PCBN tool application case
Because PCBN has high hardness and wear resistance, and does not react with iron group metals at high temperatures, it is mainly used for the cutting of high hardness materials and difficult materials, such as hardened steel, high alloy wear-resistant cast iron, high temperature alloy, high-speed steel, surface spray welding materials, sintered metal materials and other difficult materials.
(1) Processing hardened steel, can play the effect of turning instead of grinding, because the cutting depth is more than ten times larger than the grinding depth, so the processing efficiency is high, the surface does not produce burns.
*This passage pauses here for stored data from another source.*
(* ===== verification/YieldQueue.v ===== *)
(** The yield queue of an agent session
    (src/gajae-code/packages/coding-agent/src/session/yield-queue.ts).

    Both maps of the class are JavaScript [Map]s, which iterate in insertion order:
    association lists.  A registration has an identity, because the closure that
    [register] returns compares the stored dispatcher with [!==].  Calls that leave the
    class (building a message, injecting it, scheduling a flush, warning) are recorded in
    a trace; whether an injected host function throws is part of the environment of the
    operation.  Callbacks do not re-enter the queue. *)
From S2P Require Import Prelude.
#[local] Open Scope Z_scope.

(** * Insertion-ordered maps *)

Abbreviation omap_t V := (list (jstr * V)) (only parsing).

Section OrderedMap.
Context {V : Type}.

Fixpoint oget (k : jstr) (m : omap_t V) : option V :=
  match m with [] => None | (k', v) :: m' => if decide (k = k') then Some v else oget k m' end.

(** [Map.set]: an existing key keeps its place. *)
Fixpoint oset (k : jstr) (v : V) (m : omap_t V) : omap_t V :=
  match m with
  | [] => [(k, v)]
  | (k', v') :: m' => if decide (k = k') then (k, v) :: m' else (k', v') :: oset k v m'
  end.

Definition odelete (k : jstr) (m : omap_t V) : omap_t V := filter (fun p => p.1 <> k) m.

Lemma oget_oset_eq k v m : oget k (oset k v m) = Some v.
Proof.
  induction m as [|[k' v'] m IH]; simpl; [by rewrite decide_True|].
  destruct (decide (k = k')) as [<-|Hne]; simpl; [by rewrite decide_True|by rewrite decide_False].
Qed.

Lemma oget_oset_ne k k' v m : k <> k' -> oget k (oset k' v m) = oget k m.
Proof.
  intros Hne. induction m as [|[k2 v2] m IH]; simpl; [by rewrite decide_False|].
  destruct (decide (k' = k2)) as [<-|]; simpl; [by rewrite !decide_False|]. by rewrite IH.
Qed.

Lemma oget_odelete_eq k m : oget k (odelete k m) = None.
Proof.
  unfold odelete. induction m as [|[k' v'] m IH]; [done|]. rewrite filter_cons. simpl.
  case_decide as Hd; [|done]. simpl. by rewrite decide_False by congruence.
Qed.

Lemma oget_odelete_ne k k' m : k <> k' -> oget k (odelete k' m) = oget k m.
Proof.
  intros Hne. unfold odelete. induction m as [|[k2 v2] m IH]; [done|]. rewrite filter_cons. simpl.
  destruct (decide (k2 <> k')) as [Hd|Hd]; simpl.
  - by rewrite IH.
  - apply dec_stable in Hd. subst. by rewrite IH, decide_False.
Qed.

Lemma odelete_none k m : oget k m = None -> odelete k m = m.
Proof.
  unfold odelete. induction m as [|[k' v'] m IH]; [done|]. simpl. case_decide; [done|]. intros Hn.
  rewrite filter_cons, decide_True by (simpl; congruence). by rewrite IH.
Qed.
End OrderedMap.

Section YieldQueue.
Context {Entry Msg : Type}.

Record StoredDispatcher := {
  isStale : option (Entry -> result unit bool);
  groupKey : option (Entry -> jstr);
  build : list Entry -> result unit (option Msg) }.
Lemma assertTransition_ok from to :
  assertTransition from to = Ok tt <-> from = to \/ canTransition from to = true.
Proof.
  unfold assertTransition. case_bool_decide; [naive_solver|].
  destruct (canTransition from to); naive_solver.
Qed.

Lemma completed_via_finalizing l ls l' :
  lifecycle_run l ls l' -> l' = L_completed -> l <> L_completed -> l <> L_finalizing ->
  L_finalizing ∈ ls.
Proof.
  induction 1 as [l|l l1 ls l2 Ha _ IH]; intros He Hc Hf; [done|].
  apply assertTransition_ok in Ha. destruct (decide (l1 = L_finalizing)) as [->|Hn].
  { apply list_elem_of_here. }
  apply list_elem_of_further. destruct Ha as [<-|Ha]; [by apply IH|]. apply IH; [done| |done].
  intros ->. by destruct l.
Qed.

Lemma retired_absorbing l ls l' : lifecycle_run l ls l' -> l = L_retired -> l' = L_retired.
Proof.
  induction 1 as [|l l1 ls l2 Ha _ IH]; [done|]. intros ->. apply IH.
  apply assertTransition_ok in Ha as [<-|Ha]; [done|]. vm_compute in Ha. done.
Qed.

Lemma completed_only_retires l ls l' :
  lifecycle_run l ls l' -> l = L_completed -> l' = L_completed \/ l' = L_retired.
Proof.
  induction 1 as [|l l1 ls l2 Ha Hr IH]; [auto|]. intros ->.
  apply assertTransition_ok in Ha as [<-|Ha]; [by apply IH|]. right.
  eapply retired_absorbing; [exact Hr|]. by destruct l1.
Qed.

(** The lifecycle machine: a run of accepted transitions never leaves [retired], leaves
    [completed] only to [retired], enters [completed] only through [finalizing], and every
    session that is not retired may be retired at once. *)
Theorem lifecycle_machine l ls l' :
  lifecycle_run l ls l' ->
  (l = L_retired -> l' = L_retired) /\
  (l = L_completed -> l' = L_completed \/ l' = L_retired) /\
  (l' = L_completed -> l <> L_completed -> l <> L_finalizing -> L_finalizing ∈ ls) /\
  (l' <> L_retired -> canTransition l' L_retired = true).
Proof.
  intros H. split_and!.
  - by eapply retired_absorbing.
  - by eapply completed_only_retires.
  - by eapply completed_via_finalizing.
  - by destruct l'.
Qed.

(** ** Permitted actions *)

Definition allowed (v : HarnessVerb) (acts : list NextAllowedAction) : Prop :=
  exists a, a ∈ acts /\ verb a = v /\ available a = true.

Lemma add_action_verb v av r : verb (add_action v av r) = v.
Proof. by destruct av. Qed.
Lemma colon_dropped body : slice_from (u ":" ++ body) 1 = body.
Proof.
  change (slice_from (u ":" ++ body) 1) with (slice_from ([58] ++ body) 1).
  rewrite slice_suffix; [done|]. rewrite zlen_app. pose proof (zlen_nonneg body).
  change (zlen [58]) with 1. lia.
Qed.

(** A range that is written is the range that runs: [:a,b] followed by a command name is read
    as that command on lines [a] to [b], for every two lines of the file in either order. *)
Theorem written_range_is_read a b name mk context :
  (name, mk) ∈ range_commands ->
  1 <= a <= lastLine context -> 1 <= b <= lastLine context ->
  parseExCommand (u ":" ++ nat_to_str a ++ u "," ++ nat_to_str b ++ name) (Some context)
  = Ok (mk (Some (RLines (mkRange a b)))).
Proof.
  intros Hin Ha Hb.
  destruct (range_command_name name mk (mkRange a b) context Hin) as (c & name' & -> & Hc & H43 & H45 & Hws & Hcmd).
  destruct (nat_to_str_spec a ltac:(lia)) as (_ & _ & Hda), (nat_to_str_spec b ltac:(lia)) as (_ & _ & Hdb).
  destruct (num_head a ltac:(lia)) as (d & ds & He & Hd).
  pose proof (read_range a b c name' context Ha Hb Hc H43 H45 Hws) as Hrange.
  set (body := nat_to_str a ++ u "," ++ nat_to_str b ++ c :: name') in *.
  assert (Hnows : Forall (fun c => is_ws c = false) body).
  { unfold body. repeat (apply Forall_app; split); try (by repeat constructor); try done;
      (eapply Forall_impl; [eassumption|]; intros; by apply digit_not_ws). }
  unfold parseExCommand. rewrite (trim_no_ws (u ":" ++ body)) by (by constructor).
  replace (starts_with (u ":" ++ body) (u ":")) with true
    by (symmetry; apply starts_with_spec; by exists body). cbv iota.
  rewrite colon_dropped. unfold trim_start. rewrite drop_while_none by done.
  assert (Hbody : body = d :: (ds ++ u "," ++ nat_to_str b ++ c :: name')) by (unfold body; by rewrite He).
  rewrite Hbody at 1. cbv iota beta.
  assert (Hnd : all_digits body = false).
  { rewrite Hbody. unfold all_digits. rewrite <- Hbody. apply not_true_iff_false.
    intros Hf. rewrite forallb_forall in Hf.
    assert (is_digit 44 = true); [|done]. apply Hf. unfold body. apply in_or_app. right. by left. }
  rewrite Hnd, Hbody, digit_file_command, digit_global by done. rewrite <- Hbody.
  rewrite Hrange. unfold mbind, result_bind. cbv iota beta. apply Hcmd.
Qed.

(** ** Substitute segments *)

(** No delimiter outside an escape, and no escape left open. *)
Fixpoint seg_closed (delimiter : jchar) (escaped : bool) (s : jstr) : bool :=
  match s with
  | [] => negb escaped
  | c :: s' => if escaped then seg_closed delimiter false s'
               else if c =? BACKSLASH then seg_closed delimiter true s'
               else negb (c =? delimiter) && seg_closed delimiter false s'
  end.

Lemma segment_loop_closed d p rest segs cur esc :
  d <> BACKSLASH -> zlen segs < 2 -> seg_closed d esc p = true ->
  segment_loop d (p ++ d :: rest) segs cur esc = segment_loop d rest (segs ++ [cur ++ p]) [] false.
Proof.
  intros Hd Hlen. revert cur esc. induction p as [|c p IH]; intros cur esc; cbn [seg_closed app segment_loop].
  - destruct esc; [done|]. intros _. rewrite (proj2 (Z.eqb_neq d BACKSLASH) Hd), Z.eqb_refl.
    rewrite (proj2 (Z.ltb_lt (zlen segs) 2) Hlen). simpl. by rewrite app_nil_r.
  - destruct esc.
    + intros H. rewrite IH by done. by rewrite <- app_assoc.
    + destruct (c =? BACKSLASH).
      * intros H. rewrite IH by done. by rewrite <- app_assoc.
      * rewrite andb_true_iff, negb_true_iff. intros [-> H]. simpl. rewrite IH by done.
        by rewrite <- app_assoc.
Qed.

Lemma segment_loop_tail d s segs cur esc :
  zlen segs = 2 -> segment_loop d s segs cur esc = (segs, cur ++ s).
Proof.
  intros Hl. revert cur esc. induction s as [|c s IH]; intros cur esc; cbn [segment_loop].
  - by rewrite app_nil_r.
  - rewrite Hl. change (2 <? 2) with false. rewrite andb_false_r.
    destruct esc; [|destruct (c =? BACKSLASH)]; rewrite IH; by rewrite <- app_assoc.
Qed.

(** The three parts of a substitution are what stands between the delimiters: pattern and
    replacement come back unchanged (escaped delimiters included), the flags trimmed, for any
    delimiter but the backslash. *)
Theorem substitute_segments d p r f :
  d <> BACKSLASH -> seg_closed d false p = true -> seg_closed d false r = true ->
  parseDelimitedSegments (d :: p ++ d :: r ++ d :: f) = Ok (p, r, trim f).
Proof.
  intros Hd Hp Hr. unfold parseDelimitedSegments.
  rewrite segment_loop_closed by (done || (change (zlen (@nil jstr)) with 0; lia)).
  rewrite segment_loop_closed by (done || (unfold zlen; simpl; lia)).
  by rewrite segment_loop_tail.
Qed.

(** * Witnesses *)

Definition demo_context : VimExParseContext := {| currentLine := 5; lastLine := 20 |}.

Lemma ex_ranges_in_file_witness :
  in_file demo_context (range_of (ExDelete (Some (RLines (mkRange 6 20))))).
Proof. apply (ex_ranges_in_file (u ":.+1,$+9d") demo_context). vm_compute. reflexivity. Defined.

Lemma written_range_is_read_witness :
  parseExCommand (u ":12,7delete") (Some demo_context) = Ok (ExDelete (Some (RLines (mkRange 12 7)))).
Proof.
  refine (written_range_is_read 12 7 (u "delete") ExDelete demo_context _ _ _).
  - apply list_elem_of_further, list_elem_of_here.
  - simpl. lia.
  - simpl. lia.
Defined.

Lemma substitute_segments_witness :
  parseDelimitedSegments (u "/a\/b/c/ g") = Ok (u "a\/b", u "c", u "g").
Proof.
  apply (substitute_segments 47 (u "a\/b") (u "c") (u " g")); [discriminate|reflexivity|reflexivity].
Defined.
For example, when the variable speed sliding gear (20CrMnTi, hardness HRC58 ~ 62) is processed by the lathe, the cutting efficiency is more than 4 times higher than that of the original grinding.
(2) Processing high alloy (including tungsten or chromium 18%) wear-resistant cast iron, cutting speed is more than 10 times higher than carbide cutting tools, cutting efficiency is more than 4 times higher.
(3) Processing of high cobalt chromium molybdenum corrosion and heat resistant alloy, PCBN tool cutting speed of 160m/min, is 8 times the carbide tool.
(4) Processing thermal spraying (spray welding) materials, the surface spray welding parts can not be processed by grinding, and the cutting efficiency of cemented carbide tools is very low, and the processing efficiency can be improved after using PCBN tools, saving more than 50% of processing costs. PCBN tool can also be used for non-ferrous metal precision cutting and sintered metal cutting processing and so on.